Cell membrane-camouflaged nanoparticles for cancer therapy have received a burgeoning interest over the past years. However, the low drug loading and intratumoral release efficiency, and lack of precise targeting remains a big challenge; in addition, foreign carriers used may pose an expected burden in the course of metabolism. In this study, we designed and fabricated a novel NIR-responsive highly targeted carrier-free nanosystem by coating the exactly identical source of cracked cancer cell membranes (CCCMs) specifically derived from the homologous tumors onto the surface of the co-assembly nanoparticles of doxorubicin (DOX) and FDA-approved photothermal agent, indocyanine green (ICG). The nanosystems exhibited a high drug loading capacity (89.8%), cancer cell self-recognized ability and immune escape function. Further, the nanodrugs could be efficiently released for the membrane disturbance triggered by photothermal effect of ICG under NIR irradiation. The tumor-bearing mice model demonstrated that the self-carried DOX NPs@ICG@CCCM nanoparticles possessed a strong synergistic chemo-/photothermal therapeutic efficacy against tumors in vivo. The present strategy could be developed as a universal approach for designing and constructing carrier-free theranostic nanovehicles by intentionally selecting specific cancer cell membrane and the inner loading cargoes.

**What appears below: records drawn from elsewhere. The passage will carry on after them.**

(** * Sentiment-classification notebook (RNN_LSTM.ipynb): embedding and properties

    The notebook is a straight-line script over a deep-learning framework.
    Its own logic is the constants of cell 7, the [decode] helper of cell 33
    and the order and arguments of the framework calls.  The embedding keeps
    that shape: Python values and built-ins first, then the framework
    interface (calls are events answered from outside), then the cells. *)

From Stdlib Require Import ZArith String List Lia PrimFloat FloatOps.
From stdpp Require Import gmap strings list fin_maps sorting.

(** ** Python and numpy values *)

Module Py.

(** Exceptions the script can meet: the two raised by the built-ins modelled
    below, and whatever a framework call raises, kept by its class name. *)
Inductive exn :=
| IndexError
| ValueError
| FrameworkError (name : string).

Inductive result (A : Type) :=
| Ok (a : A)
| Raise (e : exn).
Arguments Ok {A} a.
Arguments Raise {A} e.

(** [a[k]] on a list or on the first axis of an array: an index in
    [-len, len) selects an element, counting from the end when negative;
    any other index raises IndexError. *)
Definition getitem {A} (a : list A) (k : Z) : result A :=
  let n := Z.of_nat (length a) in
  let pos := (if k <? 0 then n + k else k)%Z in
  if ((0 <=? pos) && (pos <? n))%Z
  then match a !! Z.to_nat pos with
       | Some x => Ok x
       | None => Raise IndexError
       end
  else Raise IndexError.

(** [dict(pairs)]: pairs are inserted in order, a later pair replaces an
    earlier one with the same key. *)
Definition dict {K V} `{Countable K} (pairs : list (K * V)) : gmap K V :=
  fold_left (λ m kv, <[kv.1 := kv.2]> m) pairs ∅.

(** [d.get(k, dflt)] *)
Definition dict_get {K V} `{Countable K} (d : gmap K V) (k : K) (dflt : V) : V :=
  match d !! k with
  | Some v => v
  | None => dflt
  end.

(** [sep.join(words)] *)
Definition join (sep : string) (words : list string) : string :=
  String.concat sep words.

(** [np.unique(a)]: the sorted distinct elements. *)
Definition np_unique (a : list Z) : list Z :=
  merge_sort Z.le (remove_dups a).

(** [np.hstack(seqs)] on a sequence of one-dimensional sequences: their
    concatenation; an empty sequence of arrays is rejected. *)
Definition np_hstack (seqs : list (list Z)) : result (list Z) :=
  match seqs with
  | [] => Raise ValueError
  | _ => Ok (concat seqs)
  end.

(** Storing a float in an integer array cuts the fraction off.  An infinity
    or a NaN has no integer value; 0 stands for it here. *)
Definition int_of_float (f : float) : Z :=
  match Prim2SF f with
  | SpecFloat.S754_finite s m e =>
      let a := match e with
               | Z0 => Zpos m
               | Zpos p => Z.shiftl (Zpos m) (Zpos p)
               | Zneg p => Z.shiftr (Zpos m) (Zpos p)
               end in
      if s then (- a)%Z else a
  | _ => 0%Z
  end.

(** [s * n] on a string *)
Fixpoint str_mul (s : string) (n : nat) : string :=
  match n with
  | O => EmptyString
  | S n' => s +:+ str_mul s n'
  end.

(** The one-character string written ['\n'] in Python. *)
Definition newline : string := String (Ascii.ascii_of_nat 10) EmptyString.

(** What a [print] call is handed: the values, before the console formats
    them.  [PFormat fmt x] is the string [fmt % x]; [PFstring parts] is an
    f-string, its literal and interpolated parts in order. *)
Inductive fpart :=
| FLit (s : string)
| FArr (a : list (list float)).

Inductive pyval :=
| PNone
| PStr (s : string)
| PInt (n : Z)
| PInts (l : list Z)
| PFormat (fmt : string) (x : float)
| PFstring (parts : list fpart).

End Py.
Export Py.

(** ** The framework's interface *)

Module Keras.

(** Layers, with the arguments the notebook passes; a keyword the call
    leaves out is [None] (or [false] for [mask_zero], its default). *)
Inductive layer :=
| Embedding (input_dim output_dim : Z) (input_length : option Z) (mask_zero : bool)
| Flatten
| Dense (units : Z) (activation : option string)
| SimpleRNN (units : Z)
| LSTM (units : Z)
| Bidirectional (inner : layer).

Record compile_args := {
  loss : string;
  optimizer : string;
  metrics : list string
}.

(** A [Sequential] object: its stack of layers and how it was compiled, if
    it was.  Weights stay inside the framework. *)
Record Sequential := {
  layers : list layer;
  compiled : option compile_args
}.

(** [Sequential()] and [Sequential([l1; ...])] *)
Definition Sequential_new (ls : list layer) : Sequential :=
  {| layers := ls; compiled := None |}.

(** [m.add(l)] *)
Definition add (l : layer) (m : Sequential) : Sequential :=
  {| layers := layers m ++ [l]; compiled := compiled m |}.

(** [m.compile(loss=..., optimizer=..., metrics=...)] *)
Definition compile (loss optimizer : string) (metrics : list string)
    (m : Sequential) : Sequential :=
  {| layers := layers m;
     compiled := Some {| loss := loss; optimizer := optimizer; metrics := metrics |} |}.

(** Modelled from the spec: the sentinel [sequence.pad_sequences] pads with
    when the call gives no [value].  The padder is framework code, not in the
    repository, and the spec only says "a sentinel value"; the framework's
    documented signature is [pad_sequences(sequences, maxlen, dtype='int32',
    padding='pre', truncating='pre', value=0.)]. *)
Definition default_value : float := 0%float.

(** Modelled from the spec: [sequence.pad_sequences], the framework's
    sequence padder, whose code is not in the repository.  The spec (data
    model, "Padded batch"): every sequence becomes an integer sequence of the
    fixed length, left-padded with a sentinel value when shorter, truncated
    when longer.  The sentinel is stored as an integer.  Which end is cut is
    left open by the spec; the framework's default drops tokens from the
    front, and the recorded output of cell 34 agrees (the review longer than
    500 tokens is printed from mid-sentence to its last word). *)
Definition pad_sequences (sequences : list (list Z)) (maxlen : Z)
    (value : option float) : list (list Z) :=
  let fill := int_of_float (default default_value value) in
  (λ s, let trunc := drop (length s - Z.to_nat maxlen) s in
        replicate (Z.to_nat maxlen - length trunc) fill ++ trunc) <$> sequences.

End Keras.
Export Keras.

(** ** The script as a run against the framework *)

Module Run.

(** What the script does that is visible from outside: calls into numpy and
    the framework with the arguments actually passed, and console output. *)
Inductive event :=
| np_random_seed (seed : Z)
| imdb_load_data (kwargs : list (string * Z))
| imdb_get_word_index
| summary (m : Sequential)
| fit (m : Sequential) (x : list (list Z)) (y : list Z)
      (validation_data : list (list Z) * list Z)
      (epochs batch_size : Z) (verbose : option Z)
| evaluate (m : Sequential) (x : list (list Z)) (y : list Z) (verbose : Z)
| predict (m : Sequential) (x : list (list Z))
| print (args : list pyval).

(** [((X_train, y_train), (X_test, y_test))] *)
Definition dataset : Type :=
  (list (list Z) * list Z) * (list (list Z) * list Z).

(** The framework's side of each call: a value or an exception, which may
    depend on everything that happened so far (the trace ends with the call
    being answered). *)
Record framework := {
  load_data_returns : list event → result dataset;
  get_word_index_returns : list event → result (list (string * Z));
  summary_returns : list event → result unit;
  fit_returns : list event → result unit;
  evaluate_returns : list event → result (list float);
  predict_returns : list event → result (list (list float))
}.

(** A computation extends the trace and ends in a value or an exception.
    The script has no [try]: the only way to continue after a call is [bind],
    which stops at the first exception. *)
Definition NB (A : Type) : Type := list event → list event * result A.

Definition ret {A} (a : A) : NB A := λ tr, (tr, Ok a).

Definition bind {A B} (c : NB A) (k : A → NB B) : NB B :=
  λ tr, match c tr with
        | (tr', Ok a) => k a tr'
        | (tr', Raise e) => (tr', Raise e)
        end.

Definition lift {A} (r : result A) : NB A := λ tr, (tr, r).

Definition emit (ev : event) : NB unit := λ tr, (tr ++ [ev], Ok tt).

Definition ask {A} (ev : event) (answer : list event → result A) : NB A :=
  λ tr, (tr ++ [ev], answer (tr ++ [ev])).

End Run.
Export Run.

Notation "x <- c1 ;; c2" := (bind c1 (fun x => c2))
  (at level 100, c1 at next level, right associativity).
Notation "c1 ;; c2" := (bind c1 (fun _ => c2))
  (at level 100, right associativity).

(** ** The notebook, cell by cell *)

Module Notebook.

Local Open Scope Z_scope.

(** *** Cell 7: parameters *)

(* take the 10000 most common words *)
Definition VOCABULARY_SIZE : Z := 10000.
(* Finite length of the review (avoid long sentences) *)
Definition MAX_REVIEW_LENGTH : Z := 500.
Definition EMBEDDING_DIM : Z := 100.
Definition EPOCHS : Z := 2.
Definition BATCH_SIZE : Z := 128.

(** *** Cells 15, 21, 28 and 40: the models *)

Definition model_fnn : Sequential :=
  compile "binary_crossentropy" "adam" ["accuracy"]
    (add (Dense 1 (Some "sigmoid"))
      (add (Dense 250 (Some "relu"))
        (add Flatten
          (add (Embedding VOCABULARY_SIZE EMBEDDING_DIM (Some MAX_REVIEW_LENGTH) false)
            (Sequential_new []))))).

Definition model_rnn : Sequential :=
  compile "binary_crossentropy" "adam" ["accuracy"]
    (add (Dense 1 (Some "sigmoid"))
      (add (SimpleRNN 100)
        (add (Embedding VOCABULARY_SIZE EMBEDDING_DIM (Some MAX_REVIEW_LENGTH) false)
          (Sequential_new [])))).

Definition model_lstm : Sequential :=
  compile "binary_crossentropy" "adam" ["accuracy"]
    (add (Dense 1 (Some "sigmoid"))
      (add (LSTM 100)
        (add (Embedding VOCABULARY_SIZE EMBEDDING_DIM (Some MAX_REVIEW_LENGTH) false)
          (Sequential_new [])))).

Definition model : Sequential :=
  Sequential_new [Embedding VOCABULARY_SIZE 64 None true;
                  Bidirectional (LSTM 64);
                  Dense 64 (Some "relu");
                  Dense 1 None].

(** Every model the notebook constructs, in the order of the cells. *)
Definition models : list Sequential :=
  [model_fnn; model_rnn; model_lstm; model].

(** *** Cell 33: decode *)

(** [dict([(value, key) for (key, value) in index.items()])]; [index] is
    given by its items, in the dictionary's order. *)
Definition reverse_index (index : list (string * Z)) : gmap Z string :=
  dict ((λ '(key, value), (value, key)) <$> index).

Section Cells.

Variable fw : framework.

(** [X_train] is a global of the script; [decode] reads the value it has
    when called, here an argument. *)
Definition decode (X_train : list (list Z)) (review_index : Z) : NB unit :=
  index <- ask imdb_get_word_index (get_word_index_returns fw) ;;
  let reverse_index := reverse_index index in
  row <- lift (getitem X_train review_index) ;;
  let decoded := join " " ((λ i, dict_get reverse_index (i - 3) "#") <$> row) in
  emit (print [PStr decoded]).

(** *** The other cells *)

(** Cell 5 imports the framework and fixes the random seed; the imports
    bind names and are not part of the run. *)
Definition cell_5 : NB unit :=
  emit (np_random_seed 1).

Definition cell_9 : NB dataset :=
  d <- ask (imdb_load_data [("num_words", VOCABULARY_SIZE)])
           (load_data_returns fw) ;;
  let '((X_train, y_train), (X_test, y_test)) := d in
  emit (print [PStr "Categories:"; PInts (np_unique y_train)]) ;;
  words <- lift (np_hstack X_train) ;;
  emit (print [PStr "Number of unique words:";
               PInt (Z.of_nat (length (np_unique words)))]) ;;
  first <- lift (getitem X_train 0) ;;
  emit (print [PStr "First review"; PInts first]) ;;
  first <- lift (getitem X_train 0) ;;
  fifth <- lift (getitem X_train 4) ;;
  emit (print [PStr "Length of first and fifth review";
               PInt (Z.of_nat (length first)); PInt (Z.of_nat (length fifth))]) ;;
  ret d.

Definition cell_11 (X_train X_test : list (list Z))
    : NB (list (list Z) * list (list Z)) :=
  let X_train := pad_sequences X_train MAX_REVIEW_LENGTH None in
  let X_test := pad_sequences X_test MAX_REVIEW_LENGTH None in
  first <- lift (getitem X_train 0) ;;
  fifth <- lift (getitem X_train 4) ;;
  emit (print [PStr "Length of first and fifth review after padding";
               PInt (Z.of_nat (length first)); PInt (Z.of_nat (length fifth))]) ;;
  ret (X_train, X_test).

(** [print(m.summary())]: the framework prints the table and returns
    nothing, which is then printed. *)
Definition print_summary (m : Sequential) : NB unit :=
  ask (summary m) (summary_returns fw) ;;
  emit (print [PNone]).

(** The statements cells 17, 23 and 28 share: fit, evaluate on the test
    set, print the accuracy. *)
Definition fit_and_evaluate (m : Sequential) (verbose : option Z)
    (X_train : list (list Z)) (y_train : list Z)
    (X_test : list (list Z)) (y_test : list Z) : NB unit :=
  ask (fit m X_train y_train (X_test, y_test) EPOCHS BATCH_SIZE verbose)
      (fit_returns fw) ;;
  scores <- ask (evaluate m X_test y_test 0) (evaluate_returns fw) ;;
  accuracy <- lift (getitem scores 1) ;;
  emit (print [PFormat "Accuracy: %.2f%%" (accuracy * 100)%float]).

在过去的几年中，用于癌症治疗的细胞膜伪装纳米粒子受到了越来越多的关注。然而，低的药物载量和肿瘤内释放效率以及缺乏精确的靶向仍然是一个巨大的挑战。此外，使用的外来载体可能会在新陈代谢过程中造成预期的负担。在这项研究中，我们通过将完全源自同源肿瘤的完全破裂的癌细胞膜（CCCM）完全相同的来源涂覆到阿霉素共组装纳米颗粒的表面上，设计并制造了一种新型的近红外响应，高度靶向的无载体​​纳米系统。 （DOX）和FDA批准的光热剂，吲哚菁绿（ICG）。纳米系统具有很高的载药量（89.8％），癌细胞的自我识别能力和免疫逃逸功能。进一步，纳米药物可有效释放由于近红外光谱下ICG的光热效应引起的膜干扰。荷瘤小鼠模型表明，自携的DOX NPs @ ICG @ CCCM纳米粒子对肿瘤具有强大的协同化学/光热治疗功效体内。通过有选择地选择特定的癌细胞膜和内部装载货物，可以将本策略开发为设计和构建无载体的治疗性纳米载体的通用方法。